Dans l’attente de nouvelles études complémentaires, nous nous appuyons sur les résultats de terrain.
- Au niveau national (Chiffres source OFB)
Depuis 2014 l’augmentation des tirs de 1400% ne semble pas avoir pénalisée la progression de la population lupine ni freinée son développement. (300 loups en 2014 à 1013 en 2024 soit une augmentation de 234 %).
- Un exemple : Le cas de la Drome (Chiffres DREAL RA)
Relation des tirs et du nombre de victimes
L’augmentation des tirs en 2020 (+60%) est suivie d’une baisse des victimes en 2021 (-43%).
La baisse des tirs en 2021 (-50%) due à un niveau de prédation très bas, est en revanche, suivie d’une forte augmentation des victimes en 2022 (+112%).
L’augmentation des tirs en 2022 (+100%) est encore suivie d’une baisse significative des victimes l’année 2023 ( -24%).
Sur les huit premiers mois de 2024, – 30% de victimes par rapport à la même période 2023
Dynamique population lupine Drôme
Roger Mathieu coordonne depuis 2019 une trentaine de naturalistes qui pistent les loups dans les Alpes, Préalpes et Massifs provençaux.

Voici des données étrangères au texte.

Lemma reactions_eventually_run_witness :
  let st' := flush 40 ex_user ex_method ex_state in
  idle st' /\ registered 0 (trace st') = [1%nat] /\ ran 0 (trace st') = [(1%nat, true, Data 8)] /\ ran 1 (trace st') = [(2%nat, false, Error "boom")].
Proof.
  destruct (reactions_eventually_run ex_user ex_method ex_state 40) as (Hi & _ & _);
    [exact (proj1 ex_quiet)|exact (proj2 ex_quiet)|exact ex_reach|vm_compute; reflexivity|].
  split; [exact Hi|]. vm_compute. repeat split; reflexivity.
Defined.

(** The last promise of the chain is fulfilled with what the second handler answers, and stays so
    when the page runs its code again. *)
Lemma settles_once_witness :
  exists x', promises (exec ex_page (flush 40 ex_user ex_method ex_state)).2 !! 2%nat = Some x' /\ _s x' = Fulfilled /\ _v x' = Array [Error "boom"].
Proof.
  apply (settles_once ex_user ex_method (flush 40 ex_user ex_method ex_state) (exec ex_page (flush 40 ex_user ex_method ex_state)).2 2
    {| _c := []; _a := None; _s := Fulfilled; _d := true; _v := Array [Error "boom"]; _h := 0; _n := false |}).
  - etrans; [exact ex_reach|apply flush_reach].
  - apply rtc_once, step_page. vm_compute. reflexivity.
  - vm_compute. reflexivity.
  - discriminate.
Defined.
(* ===== verification/Prelude.v ===== *)
(** * Werewolf Proxy: a verification of its core

    Werewolf Proxy is a peer-to-peer proxy. A node has a Pelt (an Ed25519
    identity), a Pack (the peers it trusts), a target policy (what each peer
    may reach), Fangs (forwarded connections over TCP or QUIC, to a peer,
    through a relay, or to the providers of a service), a Den (a private
    directory with all it must remember), and the head of a governance chain:
    statements signed by seven of ten offline key holders, which say who
    belongs to the network and when it dies. The crate [werewolf-core] has
    the data and the rules; [werewolfd] is the daemon around them;
    [werewolfctl] is the client of its control socket and the offline tool of
    the key holders.

    The development models what the code decides, keeps and sends: formats
    and validators, the governance chain, the gate of the sessions, both ends
    of every handshake and of the copying that follows, the relay and the
    choice of a provider, discovery, every administrative command, the files
    it leaves at every point where it can fail, start-up, death, and the
    client. Definitions have the names of the source where they are free, and
    execute; what interleaves is a step relation or has the interference as
    an argument.

    ** How the parts interact

    A connection is admitted ([Admission]), its OPEN is read ([Conn],
    [Handshake]) and checked against the Pack; the gate ([Authority]) gives a
    ticket and a leased session; the target is authorized ([TargetPolicy]),
    dialled and acknowledged ([Session]); then bytes are copied ([Frames],
    [SessionEnd], [QuicEnd]). A Fang is opened by a command ([OpenFang]), kept
    in the registry ([Fangs]), and makes one such session per local connection
    ([Forward]).

    An operator's command is made by the client ([Ctl]), passes the control
    endpoint ([Endpoint]) and the limits of a request ([ControlLimits]), and is
    dispatched ([Control]) to a mutation ([Mutation]), an open, or the
    operator's side of discovery ([Operator]). A mutation prepares a candidate
    from the live state ([State]), saves it ([ProtectedState], over the disk of
    [LocalFs]), and only then publishes it; a governance statement goes
    through the same path ([Governance], [NodeGovernance]). At the next start
    the Den is read back ([Persistence]), unless a Tombstone ([Tombstone]) says
    that the node died, in which case its destruction ([Destroy], [Terminal])
    is finished.

    ** Files

    In each file a module has the definitions, a module ending in [Spec] the
    theorems, and a module ending in [Demo] the witnesses; larger components
    have a file for each.

    The base.
    - [Prelude]: the result type and its monad, panics as errors, tactics,
      hints, lemmas on lists. [Bytes], [Ordered], [Text], [Wire], [Net]: the
      parts of the Rust standard library the sources use (fixed-size arrays
      and integers of a width; [Ord] with binary search, sorting and B-trees;
      UTF-8 text and numbers; byte readers; socket addresses).
    - [Crypto], [Serde]: Ed25519, BLAKE3, base64 and [serde_json] as classes.

    Data and rules ([werewolf-core]).
    - [Overlay]: [nodeid.rs], [peer.rs], [kbucket.rs], [routing.rs],
      [lookup.rs], [find_node.rs], [message.rs], [peer_store.rs].
    - [Pelt]: [pelt.rs]. [StateValidation]: [state_validation.rs], [pack.rs],
      [fang_profile.rs]. [Records]: [contact.rs], [service.rs],
      [published.rs], [route.rs]. [Tombstone]: [tombstone.rs].
    - [Governance], [GovernanceCodec], [GovernanceChain]: [governance.rs], its
      wire format, what [apply] guarantees. [GovernanceTools]:
      [governance/tool.rs] and [governance/check.rs]. [GovernanceDemo].
    - [LocalFs]: [local_fs/atomic.rs] and the checks of
      [local_fs/directory.rs], on a disk with system calls that fail and power
      that is cut; the class [Den], which is what the daemon relies on.
      [Destroy]: [local_fs/destroy.rs] and the class [DenWipe]. [Endpoint]:
      opening a directory, locks, and [werewolfd/src/control/socket.rs].

    Sessions ([werewolfd]).
    - [Handshake]: [handshake.rs]. [Rpc]: [handshake/rpc.rs]. [Authority]:
      [authority.rs]. [Admission]: [admission.rs], [policy.rs].
      [TargetPolicy]: [target_policy.rs]. [Discovery]: [discovery.rs].
    - [Conn]: the monad of a task that serves or opens a connection; streams,
      deadlines, [authority/writer.rs], the pin of [tls_identity.rs].
      [TlsIdentity]: the rest of [tls_identity.rs].
      [Session]: the handshakes of [transport/tcp_encrypted.rs],
      [transport/quic.rs], [quic_fang.rs] and the RPCs of [discovery.rs], at
      both ends. [SessionSpec], [ClientSpec], [SessionHonest], [SessionDemo].
    - [Frames], [SessionEnd]: the frames and the copying of
      [transport/tcp_encrypted.rs]. [QuicEnd]: the copying over QUIC, with
      the loop of the receiver's connection.
    - [Forward], [ForwardDemo]: [transport/relay.rs], [transport/failover.rs].
    - [Fangs]: [fang_registry.rs]. [OpenFang]: the open in [main.rs].

    Administration ([werewolfd]).
    - [State]: [state.rs], [protocol.rs]. [NodeGovernance]: [governance.rs].
      [ProtectedState]: [protected_state.rs]. [Terminal]: [terminal.rs].
    - [Mutation], [MutationSpec], [MutationRuntime]: [control/mutation.rs].
      [Persistence]: [persistence.rs] and the start in [main.rs]. [Restart].
      [AdminDemo].
    - [ControlLimits]: [control/limits.rs]. [Control], [ControlSpec],
      [SilverSpec], [ControlDemo]: [control.rs]. [AutoSync]: [auto_sync.rs] and
      [control/auto_sync.rs]. [Operator], [OperatorSpec]:
      [discovery/operator.rs].

    The client ([werewolfctl]).
    - [Ctl]: [main.rs], [governance.rs]. [CtlSpec], [CeremonySpec],
      [CtlDemo].

    ** What the theorems show

    - Governance ([GovChain]): no head changes without a quorum; death is
      terminal; a fork fences the node; revocation is permanent; each applied
      statement has the effect of an abstract network of sets (a refinement);
      [apply] never panics on a reachable head; one hash pins the history, up
      to an explicit collision; the wire format has one reading. A decision
      that seven holders make with the offline commands always gets through to
      the head of a node ([CeremonySpec]).
    - The gate: [Authority] keeps its limits and never revives a ticket;
      denial and the lock are final for the sessions they hit; [Admission]
      keeps its global and per-peer limits under every interleaving, leaks
      nothing, and accepts a QUIC open once; [TargetPolicy] grants a target
      exactly when each of its addresses is granted.
    - Sessions ([SessionSpec], [ClientSpec], [Honest]): whatever the other
      tasks do between any two steps, a receiver dials and acknowledges only
      for an authenticated, authorized sender whose lease is current, and
      answers an RPC only for a Pack member whose token bucket had a token; an
      initiator sends at most one OPEN, to the peer it selected; two honest
      ends agree on the key. A node's certificate is accepted exactly by the
      peers that selected its key ([TlsIdentitySpec]).
    - Bytes: a reader of frames delivers what the writer of its direction
      sealed, in order, and ends cleanly only between two frames; over TCP and
      QUIC nothing but a prefix is delivered, a clean end means that the source
      ended and all of it was delivered, so a failed end is not taken for one;
      two running ends can always finish, and over QUIC a receiver outlives
      the initiator's close. A relay can neither speak for the
      destination nor learn its session; a connection is served by one
      provider.
    - The Den: a write is atomic at every failing call and power cut; a commit
      of the protected state leaves the old generation or the new one; nothing
      is destroyed before a durable Tombstone, and an interrupted destruction
      is finished.
    - Administration: after any sequence of commands, whatever failed, a
      restart of a node in protected mode gives the state it had published,
      and Silver as it was last saved, unless the node reports degraded
      storage ([MutationSpec], [Restart]); the Pack obeys the governance; a
      revoked member is cut off although the save fails, and nothing changes
      when the denial cannot be recorded; a changed address closes what was
      built on the old one, or is kept from the node and the Den
      ([MutationRuntime]). Every line of a client is a sequence of
      administrative steps, refused or answered as its command says, and its
      success is on the disk ([ControlSpec]). Silver closes the node, is saved
      and stays until it is reset ([SilverSpec]); a Fang is opened only
      through its gates, and once closed no task of it runs on, under every
      interleaving with its tasks ([FangsSpec]).
    - The control endpoint: one daemon at a time owns a socket, nothing but a
      dead socket is removed, and after a crash the next daemon takes over.
      The daemon reads every request of the client as that command
      ([CtlSpec]).
    - Discovery: an answer is the longest part that fits; a sync applies what
      was offered and verifies, in order, or reports what stopped it; a lookup asks each of a bounded number of nodes
      once; the scheduler of automatic sync respects the switch and the
      operator.

    ** Where the code and its documents differ

    [bad_copy_hides]: of two copies of a statement, a bad one from the peer
    that answers first hides the good one. [unadmission_restarts_silver]: a
    save by an unadmitted node makes Silver permanent. [rotation_may_swap]: a
    rotation can exchange two keys. [tool_unhex_accepts_sign]: [+f] is read as
    a byte. [published_scope_gap]: an IPv6 target with a scope can be stored
    and not read.

    ** What is assumed

    Code outside the repository is a parameter, a class with its documented
    behaviour as laws where a theorem needs them, and an instance for the
    witnesses: [Crypto], [Base64], [Serde] and the classes of documents,
    [JsonText], [Aead] (ChaCha20-Poly1305), [Tls] (rustls, webpki), [Rcgen]
    (PKCS#8, rcgen), [X25519], [Semaphore] (tokio). Quinn's streams and rustls' [close_notify] are stated
    in [QuicEnd] and [SessionEnd]; the kernel's directories, sockets and locks
    in [LocalFs], [Destroy] and [Endpoint]. Clocks, random bytes, what peers
    and the resolver answer, how an await ends and what other tasks do in the
    meantime ([Conn.Env], [Control.Env]) are arguments, and the theorems hold
    for all of them unless they say otherwise.

    ** Bounds, fuel and errors

    Integers are [Z] with their width written out ([u64_add] wraps,
    [u64_checked_add] fails); counters that the code bounds are [nat]; the
    token bucket is binary64 ([SpecFloat]). A panic (index, [expect],
    overflow) is the error [Panicked], so its absence is a theorem. Fuel is
    always a bound that cannot be reached: the length of what is consumed
    where each turn takes at least a byte or halves a slice (UTF-8, binary
    search, [Conn.write_all], [Frames.read_all], [zero_loop]), twenty digits for
    a number of 64 bits, the longest offer of a sync ([walk_fuel]). [ROUNDS],
    [MAX_HOPS] and the limit of a line are the code's own. A schedule of a
    [select!] or of a join set is a finite list; theorems quantify over it.
    [endpoint_recovers] bounds a start by twelve system calls.

    ** Not modelled

    The accept loops, socket options and addresses of listeners (what a
    listener reports is an argument), the timing of [DRAIN] and of the other
    windows beyond their expiry, plain TCP, the wiring of tasks, signals and
    shutdown in [main.rs], [config.rs] and [cli.rs], [clap]'s parser, pretty
    printing, logging, wiping of memory, plain file I/O of the tools,
    laboratory binaries. These
    are I/O or belong to libraries; there is no decision in them beyond those
    the model has. *)

From Stdlib Require Export Strings.Byte.
From stdpp Require Export base list gmap numbers countable sorting.
From stdpp Require Export strings.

En 2023, le groupe (Groupe loup PP Alpes) a suivi 36 meutes En 2024, la Drôme et départements limitrophes abritent entre 20 et 25 meutes de loups, soit entre 140 et 170 loups (première meute reproductrice au début des années 2000 dans le Vercors). Depuis 2015 le nombre de loups dans la Drôme a été multiplié par 7 (ordre de grandeur) et les dommages aux troupeaux sont stables, voire en diminution depuis 2017. (Article complet du 27/10/2024 sur GoodPlanet).
Pour rester efficace et légitime, le tir de défense devrait être obligatoirement associé à la mise en place de moyens de protection territorialisés. Afin d’assurer l’équité entre les territoires face aux prédations par le loup, les conditions et critères définissant l’autorisation des tirs devraient être adaptés aux réalités du terrain et réservées aux zones appelées « foyers de prédation » où le nombre et le comportement des loups ne permettent pas une cohabitation supportable.
Le loup doit avoir quelque part l’idée de la crainte de l’homme, cela fait partie des « comportements normaux » entre prédateurs, je place l’homme comme ayant le même rapport avec le loup, que le loup avec le puma ou le loup avec l’ours, la compétition et la violence entre prédateurs participent à l’équilibre et à la répartition des forces. Le loup t’oblige à assumer ton animalité.